Collected data entries
== Segment start ==
(** [label_block] marks the instruction at the program counter, and is not called
    for the instruction being recorded. *)
Lemma label_block_map (p : Z) (d : jit_decode) (L : gmap Z Z) (t t' : tracer) :
  labels_ok L (t_trace t) -> L !! jd_pc d = None -> t_labels t = <[jd_pc d := Z.of_nat (length (t_trace t))]> L ->
  label_block p t = Some t' ->
  jd_pc d <> p /\ t' = mkTracer (t_labels t) (t_callstack t) (map (mark_at p) (t_trace t)) (t_inst_num t).
Proof.
  intros [Hi Hl] Hn EL. unfold label_block. rewrite EL.
  assert (Hout : forall i, Z.of_nat (length (t_trace t)) <= i -> aget (t_trace t) i = None).
  { intros i H. unfold aget. rewrite (proj2 (Z.leb_le _ _)) by lia. apply lookup_ge_None. lia. }
  destruct (Z.eq_dec (jd_pc d) p) as [-> | Hp].
  { rewrite lookup_insert_eq, Hout by lia. discriminate. }
  rewrite lookup_insert_ne by exact Hp. intros E. split; [exact Hp |]. destruct (L !! p) as [i |] eqn:El.
  - destruct (Hl p i El) as (H0 & d0 & Ed & Hd0). unfold aget, aset in E. rewrite (proj2 (Z.leb_le _ _) H0), Ed in E. cbn [mbind option_bind andb] in E.
    rewrite (proj2 (Z.ltb_lt _ _)) in E by (apply lookup_lt_Some in Ed; lia). cbn [mbind option_bind] in E. injection E as <-.
    f_equal. apply list_eq. intros k. change (map (mark_at p) (t_trace t)) with (mark_at p <$> t_trace t). rewrite list_lookup_fmap.
    destruct (Nat.eq_dec (Z.to_nat i) k) as [<- | Hk].
    + rewrite list_lookup_insert_eq, Ed by (apply lookup_lt_Some in Ed; exact Ed). cbn. unfold mark_at. rewrite Hd0, Z.eqb_refl. reflexivity.
    + rewrite list_lookup_insert_ne by exact Hk. destruct (t_trace t !! k) as [d1 |] eqn:E1; [| reflexivity]. cbn. unfold mark_at.
      destruct (Z.eqb_spec (jd_pc d1) p) as [H1 |]; [| reflexivity]. apply Hi in E1. rewrite H1, El in E1. injection E1 as E1. lia.
  - injection E as <-. rewrite <- EL. destruct t as [L0 cs tr n]. cbn [t_labels t_callstack t_trace t_inst_num] in *. f_equal. symmetry.
    rewrite <- (map_id tr) at 2. apply map_ext_in. intros d1 Hin. apply list_elem_of_In, list_elem_of_lookup in Hin as [k Ek].
    apply Hi in Ek. unfold mark_at. destruct (Z.eqb_spec (jd_pc d1) p) as [H1 |]; [| reflexivity]. rewrite H1, El in Ek. discriminate Ek.
Qed.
== Segment end ==
■ **ASSIGNED TASK**
Write out all of the records above exactly as they appear.

■ **REPLY**
(** [label_block] marks the instruction at the program counter, and is not called
    for the instruction being recorded. *)
Lemma label_block_map (p : Z) (d : jit_decode) (L : gmap Z Z) (t t' : tracer) :
  labels_ok L (t_trace t) -> L !! jd_pc d = None -> t_labels t = <[jd_pc d := Z.of_nat (length (t_trace t))]> L ->
  label_block p t = Some t' ->
  jd_pc d <> p /\ t' = mkTracer (t_labels t) (t_callstack t) (map (mark_at p) (t_trace t)) (t_inst_num t).
Proof.
  intros [Hi Hl] Hn EL. unfold label_block. rewrite EL.
  assert (Hout : forall i, Z.of_nat (length (t_trace t)) <= i -> aget (t_trace t) i = None).
  { intros i H. unfold aget. rewrite (proj2 (Z.leb_le _ _)) by lia. apply lookup_ge_None. lia. }
  destruct (Z.eq_dec (jd_pc d) p) as [-> | Hp].
  { rewrite lookup_insert_eq, Hout by lia. discriminate. }
  rewrite lookup_insert_ne by exact Hp. intros E. split; [exact Hp |]. destruct (L !! p) as [i |] eqn:El.
  - destruct (Hl p i El) as (H0 & d0 & Ed & Hd0). unfold aget, aset in E. rewrite (proj2 (Z.leb_le _ _) H0), Ed in E. cbn [mbind option_bind andb] in E.
    rewrite (proj2 (Z.ltb_lt _ _)) in E by (apply lookup_lt_Some in Ed; lia). cbn [mbind option_bind] in E. injection E as <-.
    f_equal. apply list_eq. intros k. change (map (mark_at p) (t_trace t)) with (mark_at p <$> t_trace t). rewrite list_lookup_fmap.
    destruct (Nat.eq_dec (Z.to_nat i) k) as [<- | Hk].
    + rewrite list_lookup_insert_eq, Ed by (apply lookup_lt_Some in Ed; exact Ed). cbn. unfold mark_at. rewrite Hd0, Z.eqb_refl. reflexivity.
    + rewrite list_lookup_insert_ne by exact Hk. destruct (t_trace t !! k) as [d1 |] eqn:E1; [| reflexivity]. cbn. unfold mark_at.
      destruct (Z.eqb_spec (jd_pc d1) p) as [H1 |]; [| reflexivity]. apply Hi in E1. rewrite H1, El in E1. injection E1 as E1. lia.
  - injection E as <-. rewrite <- EL. destruct t as [L0 cs tr n]. cbn [t_labels t_callstack t_trace t_inst_num] in *. f_equal. symmetry.
    rewrite <- (map_id tr) at 2. apply map_ext_in. intros d1 Hin. apply list_elem_of_In, list_elem_of_lookup in Hin as [k Ek].
    apply Hi in Ek. unfold mark_at. destruct (Z.eqb_spec (jd_pc d1) p) as [H1 |]; [| reflexivity]. rewrite H1, El in Ek. discriminate Ek.
Qed.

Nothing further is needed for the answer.